Plague Songs is an unusual collection of songs corresponding to the ten Biblical plagues as revealed in the book of Exodus in the Old Testament. The set was conceived by Penny Woolcock, who used the songs (performed in her filmic retelling of the Exodus), as reflected and refracted through the seaside resort area of Margate-in-Kent in southern England. Sponsored and produced by Artangel as part of its guerilla program of sparking contemporary debate on modern culture, and involving as many participants as possible, not only artists but those outside that world, too, who live, work, shop, love, raise children and die in local communities throughout the United Kingdom. A series of live events were performed by local inhabitants, singers and players and were produced by the great musician
David Coulter. The
Plague Songs recording project was curated and produced by
Hal Willner who worked with both Artangel's co-director Michael Morris and Woolcock.

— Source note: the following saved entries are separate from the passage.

(** ** What the objects own *)

Section owns.
Context {X : External} {E : ExternalCopies}.

Definition own_NTP (x : NTP mem) (v : NTP val) : assertion :=
  sep (own_slice TString own_plain (n_Servers x) (n_Servers v))
    (sep (own_ptr TBool own_plain (n_Enabled x) (n_Enabled v)) emp).

Definition own_User (x : User mem) (v : User val) : assertion :=
  sep (pure (u_Name x = u_Name v))
    (sep (own_ptr TString own_plain (u_Gecos x) (u_Gecos v))
    (sep (own_ptr TString own_plain (u_Groups x) (u_Groups v))
    (sep (own_ptr TString own_plain (u_HomeDir x) (u_HomeDir v))
    (sep (own_ptr TBool own_plain (u_Inactive x) (u_Inactive v))
    (sep (own_ptr TString own_plain (u_Shell x) (u_Shell v))
    (sep (own_ptr TString own_plain (u_Passwd x) (u_Passwd v))
    (sep (own_ptr TString own_plain (u_PrimaryGroup x) (u_PrimaryGroup v))
    (sep (own_ptr TBool own_plain (u_LockPassword x) (u_LockPassword v))
    (sep (own_ptr TString own_plain (u_Sudo x) (u_Sudo v))
    (sep (own_slice TString own_plain (u_SSHAuthorizedKeys x) (u_SSHAuthorizedKeys v)) emp)))))))))).

Definition own_Status (x : CritConfigStatus mem) (v : CritConfigStatus val) : assertion :=
  sep (pure (st_Ready x = st_Ready v ∧ st_FailureReason x = st_FailureReason v ∧
             st_FailureMessage x = st_FailureMessage v))
    (sep (own_ptr TString own_plain (st_DataSecretName x) (st_DataSecretName v)) emp).
(** * Behavioral mock interview app (src/app.py): a shallow embedding

    The Streamlit script is re-executed top to bottom on every user action.
    One execution is modelled as a computation in a small state monad over a
    [world]: the per-user [st.session_state] (absent before the first run)
    and the trace of observable effects (model calls, warnings, errors,
    the download offered).  [st.rerun()] and [st.stop()] raise Streamlit's
    control exceptions (subclasses of [BaseException], so the script's
    [except Exception] clauses do not catch them) and end the run; an
    uncaught Python error is [Crash].  The hosted model is an [oracle]:
    each chain call either returns a completion or raises.  Strings are
    ASCII strings. *)

From Stdlib Require Import String Ascii List Arith Bool Lia.
From stdpp Require Import base gmap list strings.
Import ListNotations.
Open Scope string_scope.

(** ** Python string helpers *)

(** [str.isspace] restricted to ASCII: \t \n \v \f \r, \x1c-\x1f, space. *)
Definition is_py_space (c : ascii) : bool :=
  let n := nat_of_ascii c in
  (((9 <=? n) && (n <=? 13)) || ((28 <=? n) && (n <=? 32)))%nat.

Fixpoint lstrip (s : string) : string :=
  match s with
  | EmptyString => EmptyString
  | String c s' => if is_py_space c then lstrip s' else s
  end.

Fixpoint rstrip (s : string) : string :=
  match s with
  | EmptyString => EmptyString
  | String c s' =>
      let r := rstrip s' in
      if String.eqb r "" && is_py_space c then "" else String c r
  end.

(** [str.strip()] *)
Definition strip (s : string) : string := rstrip (lstrip s).

(** [str.lower()] on ASCII. *)
Definition lower_char (c : ascii) : ascii :=
  let n := nat_of_ascii c in
  if ((65 <=? n) && (n <=? 90))%nat then ascii_of_nat (n + 32)%nat else c.

Fixpoint lower (s : string) : string :=
  match s with
  | EmptyString => EmptyString
  | String c s' => String (lower_char c) (lower s')
  end.

(** Decimal rendering of a natural, as an f-string prints an int. *)
Fixpoint digits_aux (fuel n : nat) (acc : string) : string :=
  match fuel with
  | 0 => acc
  | S f =>
      let acc' := String (ascii_of_nat (48 + n mod 10)%nat) acc in
      if (n <? 10)%nat then acc' else digits_aux f (n / 10)%nat acc'
  end.

Definition str_of_nat (n : nat) : string := digits_aux (S n) n "".

Definition nl : string := String (ascii_of_nat 10%nat) "".

(** ["\n\n".join(...)] *)
Definition join_blank (l : list string) : string := String.concat (nl +:+ nl) l.

(** ** Session state and effects *)

Record session := mk_session {
  questions : list string;
  current_question : nat;
  responses : list string;
  feedback : list string;
  quit : bool
}.
(** * MapReduce: a shallow embedding of the computational-graph engine

    The development follows the Python sources:
    - [operations/map.py]            mappers and the [Map] operation,
    - [operations/reduce.py]         reducers and the [Reduce] operation,
    - [operations/join.py]           joiners and the sort-merge [Join],
    - [operations/external_sort.py]  the sort helper and [ExternalSort],
    - [graph.py]                     the plan nodes and [run].

    A generator is represented by what draining it gives: either the list of
    the rows it yields, or the fact that an exception ended it.  Rows are
    Python dicts, which keep insertion order, so they are association lists
    with the update-in-place / append-at-end discipline of a dict. *)

From Stdlib Require Import ZArith String Ascii List Permutation Sorted Lia Bool.
From Stdlib Require Import OrderedTypeEx.
From stdpp Require Import base decidable option numbers list sorting strings.
Import ListNotations.

Local Open Scope string_scope.
Local Open Scope list_scope.

(** ** Python values and exceptions *)

(** The values a column holds.  The sources put strings, integers and [None]
    in rows on the paths studied here; floats, timestamps and nested rows are
    left out of the model. *)
Inductive value : Type :=
| VNone
| VInt (n : Z)
| VStr (s : string).

#[global] Instance value_eq_dec : EqDecision value.
Proof. solve_decision. Defined.

(** Exceptions.  [RowError] stands for a [KeyError] or [TypeError] raised by
    row data (a missing column, a comparison or an addition the operand types
    do not support) while a stream is drained. *)
Inductive error : Type :=
| RowError
| AssertionError
| NoGenerator        (* Exception("No generator in graph") *)
| BadCall            (* the operation object cannot be called that way *)
| RecursionError
| SourceError        (* the input named by a source is not among the kwargs *)
| HelperFailure.     (* the sort helper process raised; no sorted stream comes back *)

Inductive result (A : Type) : Type :=
| Ok (a : A)
| Err (e : error).
Arguments Ok {A} a.
Arguments Err {A} e.

Definition bind {A B : Type} (m : result A) (f : A -> result B) : result B :=
  match m with
  | Ok a => f a
  | Err e => Err e
  end.

Notation "'let!' x ':=' m 'in' k" := (bind m (fun x => k))
  (at level 10, x name, m at level 100, k at level 200).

The array of artists here, all picking one of the deck of plagues and contributing original music with titles corresponding is startling:
Stephin Merritt,
Scott Walker,
Laurie Anderson, rapper Klashnekoff,
King Creosote,
Cody ChesnuTT (sic),
the Tiger Lillies,
Imogen Heap,
Brian Eno with
Robert Wyatt, and
Rufus Wainwright. Everything here is compelling in one way or another, but there are a few tracks that truly stand out including
Walker's "Darkness," it's a near operatic exercise involving a tambourine, and his voice in call and response with an operatic chorus. As the song moves, the chorus incorporates more members, and their intensity grows as his own vocal remains static.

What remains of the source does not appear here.